Я вспомнил, как прочитал в какой-то подростковой книжке, как герой вел дневник. И мне тут же захотелось тоже вести тайные записи. Наверное, это в классе четвертом было. Я сходил в канцтовары, купил себе блокнот в клеенчатой обложке, выдрал оттуда страницы для адресов и телефонов. Распанковал книжечку угрожающими надписями, типа «совершенно секретно» и «кто заглянет, тот чувырла». И даже примерно полгода записывал все, что со мной происходило. А потом забросил. Интересно, куда потом эта книжечка делась? И кто-нибудь читал ее, кроме меня?
Я провалился в сон как-то очень резко. Казалось, только моргнул. И вот я уже погружен в ватную тишину, руки и ноги прихвачены кожаными ремнями к неудобному деревянному креслу.
От неожиданности я даже дернулся. Безуспешно, правда. Ремни не отпустили.
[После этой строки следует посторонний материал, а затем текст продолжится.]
(* ===== verification/ServerCommands.v ===== *)
(** * [crates/pahoa-room/src/room/server_commands.rs]: the [/] commands

    What a logged-in administrator's [!admin] line runs.  The [tracing] log
    lines are not modelled. *)

From Stdlib Require Import ZArith Lia Bool SpecFloat.
From stdpp Require Import base tactics list sets gmap strings pretty sorting.
From S2P Require Import Prelude PyRandom PyObj Locations Types Datapackage Multidata Conn Hints Json.
From S2P Require Import PyValue Packets Text Options Effects Room RoomOps RoomStore RoomPlay Commands.

Inductive OptionKind : Type := KInt | KMode | KBool.

Definition kind_text (k : OptionKind) : string :=
  match k with KInt => "int" | KMode => "str" | KBool => "bool" end.

Definition SETTABLE : list (string * OptionKind) :=
  [("hint_cost", KInt); ("location_check_points", KInt); ("release_mode", KMode);
   ("remaining_mode", KMode); ("collect_mode", KMode); ("countdown_mode", KMode);
   ("item_cheat", KBool); ("compatibility", KInt)]%string.

Definition REFUSED : list string := ["password"; "server_password"]%string.

Inductive Push : Type := PushPermissions | PushPerSlot | PushNothing.

(** ** The fields an option names *)

Definition set_hint_cost (v : Z) (o : RoomOptions) : RoomOptions :=
  mkRoomOptions (password o) (slot_passwords o) (server_password o) v (location_check_points o)
    (release_mode o) (collect_mode o) (remaining_mode o) (countdown_mode o) (item_cheat o)
    (compatibility o) (tags o).
Definition set_check_points (v : Z) (o : RoomOptions) : RoomOptions :=
  mkRoomOptions (password o) (slot_passwords o) (server_password o) (hint_cost o) v
    (release_mode o) (collect_mode o) (remaining_mode o) (countdown_mode o) (item_cheat o)
    (compatibility o) (tags o).
Definition set_release_mode (v : Permission.t) (o : RoomOptions) : RoomOptions :=
  mkRoomOptions (password o) (slot_passwords o) (server_password o) (hint_cost o)
    (location_check_points o) v (collect_mode o) (remaining_mode o) (countdown_mode o)
    (item_cheat o) (compatibility o) (tags o).
Definition set_collect_mode (v : Permission.t) (o : RoomOptions) : RoomOptions :=
  mkRoomOptions (password o) (slot_passwords o) (server_password o) (hint_cost o)
    (location_check_points o) (release_mode o) v (remaining_mode o) (countdown_mode o)
    (item_cheat o) (compatibility o) (tags o).
Definition set_remaining_mode (v : Permission.t) (o : RoomOptions) : RoomOptions :=
  mkRoomOptions (password o) (slot_passwords o) (server_password o) (hint_cost o)
    (location_check_points o) (release_mode o) (collect_mode o) v (countdown_mode o)
    (item_cheat o) (compatibility o) (tags o).
Definition set_countdown_mode (v : Permission.t) (o : RoomOptions) : RoomOptions :=
  mkRoomOptions (password o) (slot_passwords o) (server_password o) (hint_cost o)
    (location_check_points o) (release_mode o) (collect_mode o) (remaining_mode o) v
    (item_cheat o) (compatibility o) (tags o).
Definition set_item_cheat (v : bool) (o : RoomOptions) : RoomOptions :=
  mkRoomOptions (password o) (slot_passwords o) (server_password o) (hint_cost o)
    (location_check_points o) (release_mode o) (collect_mode o) (remaining_mode o)
    (countdown_mode o) v (compatibility o) (tags o).
Definition set_compatibility (v : Z) (o : RoomOptions) : RoomOptions :=
  mkRoomOptions (password o) (slot_passwords o) (server_password o) (hint_cost o)
    (location_check_points o) (release_mode o) (collect_mode o) (remaining_mode o)
    (countdown_mode o) (item_cheat o) v (tags o).

(** ** Reading a value *)

(** What the setters compute: the options after, and who is told.  [None]: the
    [unreachable!] arms. *)
Definition set_int_option (name value : string) (o : RoomOptions)
    : option (result string (Push * RoomOptions)) :=
  match parse_u32 value with
  | None => Some (Err (str_concat ["Could not read '"; value; "' as a whole number for "; name; "."]))
  | Some parsed =>
      if str_eqb name "hint_cost" then Some (Ok (PushPerSlot, set_hint_cost parsed o))
      else if str_eqb name "location_check_points" then Some (Ok (PushPerSlot, set_check_points parsed o))
      else if str_eqb name "compatibility" then
        Some (if parsed <=? u8_max then Ok (PushNothing, set_compatibility parsed o)
              else Err (str_concat ["compatibility is 0, 1 or 2, not "; pretty parsed; "."]))
      else None
  end.

(** [lower.replace('-', [_])]. *)
Definition normalize_mode (value : string) : string :=
  str_concat ((fun c => if str_eqb c "-" then "_"%string else c) <$> chars (to_ascii_lowercase value)).

Definition valid_modes (name : string) : list string :=
  if str_eqb name "countdown_mode" then ["enabled"; "disabled"; "auto"]
  else if str_eqb name "remaining_mode" then ["goal"; "enabled"; "disabled"]
  else ["goal"; "enabled"; "disabled"; "auto"; "auto_enabled"].

Definition set_mode_option (name value : string) (o : RoomOptions)
    : option (result string (Push * RoomOptions)) :=
  let normalized := normalize_mode value in
  let valid := valid_modes name in
  if negb (existsb (str_eqb normalized) valid)
  then Some (Err (str_concat ["Unrecognized "; name; " value '"; value; "', known: "; String.concat ", " valid]))
  else
    let permission := Permission.from_text normalized in
    if str_eqb name "release_mode" then Some (Ok (PushPermissions, set_release_mode permission o))
    else if str_eqb name "collect_mode" then Some (Ok (PushPermissions, set_collect_mode permission o))
    else if str_eqb name "remaining_mode" then Some (Ok (PushPermissions, set_remaining_mode permission o))
    else if str_eqb name "countdown_mode" then Some (Ok (PushNothing, set_countdown_mode permission o))
    else None.

(** The words that turn a switch off. *)
Definition bool_option (value : string) : bool :=
  negb (existsb (str_eqb (to_ascii_lowercase value)) ["off"; "0"; "false"; "none"; "null"; "no"]).

Definition set_option_kind (kind : OptionKind) (name value : string) (o : RoomOptions)
    : option (result string (Push * RoomOptions)) :=
  match kind with
  | KInt => set_int_option name value o
  | KMode => set_mode_option name value o
  | KBool => Some (Ok (PushNothing, set_item_cheat (bool_option value) o))
  end.

Definition option_as_text (o : RoomOptions) (name : string) : string :=
  if str_eqb name "hint_cost" then pretty (hint_cost o)
  else if str_eqb name "location_check_points" then pretty (location_check_points o)
  else if str_eqb name "compatibility" then pretty (compatibility o)
  else if str_eqb name "release_mode" then Permission.as_text (release_mode o)
  else if str_eqb name "collect_mode" then Permission.as_text (collect_mode o)
  else if str_eqb name "remaining_mode" then Permission.as_text (remaining_mode o)
  else if str_eqb name "countdown_mode" then Permission.as_text (countdown_mode o)
  else if str_eqb name "item_cheat" then py_bool (item_cheat o)
  else EmptyString.

Definition find_option (name : string) : option OptionKind :=
  snd <$> List.find (fun e => str_eqb e.1 name) SETTABLE.

Section server.
Context `{Json} `{HashOrder} `{HText : !JsonText} `{HUni : Unicode}.

(** ** Setting an option *)

Definition per_slot_update (r : Room) (name : string) (key : SlotKey) : RoomUpdate :=
  let cost := str_eqb name "hint_cost" in
  mkRoomUpdate None None (Some (slot_points r key)) None
    (if cost then Some (hint_cost (r_options r)) else None)
    (if cost then None else Some (location_check_points (r_options r))) None.

Definition push_option_update (push : Push) (name : string) : M unit :=
  r ← read id;
  match push with
  | PushNothing => done_
  | PushPermissions =>
      broadcast RAll [RoomUpdateP (mkRoomUpdate None None None (Some (permissions r)) None None None)]
  | PushPerSlot =>
      let keys := (List.filter (fun e => negb (Nat.eqb (length e.2) 0))
                     (hash_order (map_to_list (r_by_slot r)))).*1 in
      each keys (fun key => broadcast (RSlot key) [RoomUpdateP (per_slot_update r name key)])
  end.

Definition apply_option (name value : string) : M (result (list string) string) :=
  let name := to_ascii_lowercase name in
  if existsb (str_eqb name) REFUSED then
    mret (Err [str_concat ["Option "; name; " cannot be set while the room is running."];
               "Passwords are never written to the save, so a change here would revert the next time the room restarts. Set it where the room is configured instead."%string])
  else
    match find_option name with
    | None =>
        mret (Err [str_concat ["Unrecognized option '"; name; "', known: ";
                    String.concat ", " ((fun e => str_concat [e.1; ": "; kind_text e.2]) <$> SETTABLE)]])
    | Some kind =>
        r ← read id;
        x ← expect (set_option_kind kind name value (r_options r));
        match x with
        | Err m => mret (Err [m])
        | Ok (push, o) =>
            _ ← write (set_options o);
            _ ← mark_dirty;
            r ← read id;
            let text := option_as_text (r_options r) name in
            _ ← journal (JOptionChanged (r_clock r) name text);
            _ ← journal (JOptions (r_clock r) (r_options r));
            _ ← push_option_update push name;
            r ← read id;
            mret (Ok (str_concat ["Set option "; name; " to "; option_as_text (r_options r) name]))
        end
    end.

(** ** The commands *)

Definition admin_out (conn : ConnId) (text : string) : M unit := notify_admin conn [text].

Definition server_cmd_help (conn : ConnId) : M unit :=
  notify_admin conn
    ["/help"; "    Returns the help listing"; "/options"; "    List all current options";
     "/option <name> <value>"; "    Set an option for the server";
     "Anything not starting with / is announced to the room as the server. Commands that act on a player (release, collect, send, kick) are on the HTTP admin API rather than here."]%string.

Definition server_cmd_options (conn : ConnId) : M unit :=
  r ← read id;
  notify_admin conn (option_lines (r_options r) (opt_str (server_password (r_options r)))).

Definition server_cmd_option (conn : ConnId) (args : list string) : M unit :=
  match args with
  | name :: value :: _ =>
      x ← apply_option name value;
      match x with
      | Ok text => admin_out conn text
      | Err lines => notify_admin conn lines
      end
  | _ => admin_out conn "Usage: /option <name> <value>"
  end.

Definition server_command (conn : ConnId) (raw : string) : M unit :=
  match split_whitespace raw with
  | [] => done_
  | first :: args =>
      match strip_str "/" first with
      | None => broadcast_server_chat raw
      | Some name =>
          let name := to_ascii_lowercase name in
          if str_eqb name "option" then server_cmd_option conn args
          else if str_eqb name "options" then server_cmd_options conn
          else if str_eqb name "help" then server_cmd_help conn
          else admin_out conn (str_concat ["Unknown command "; name; ". Use /help for a list of commands."])
      end
  end.
End server.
Ну или точнее, дело было не в ремнях. Я просто не мог пошевелиться. За пультом теперь стоял другой доктор. Я уже точно не помнил, как выглядит прежний. Но зато точно знал, что этот – другой. Он был длинный и кривой, как кочерга. Из под белой шапочки выбивались темные пряди. И брови были такие… внушительные. Не как у Брежнева, конечно, но тоже ничего так. На кармане белого халата – темное чернильное пятно. Ручка потекла, похоже.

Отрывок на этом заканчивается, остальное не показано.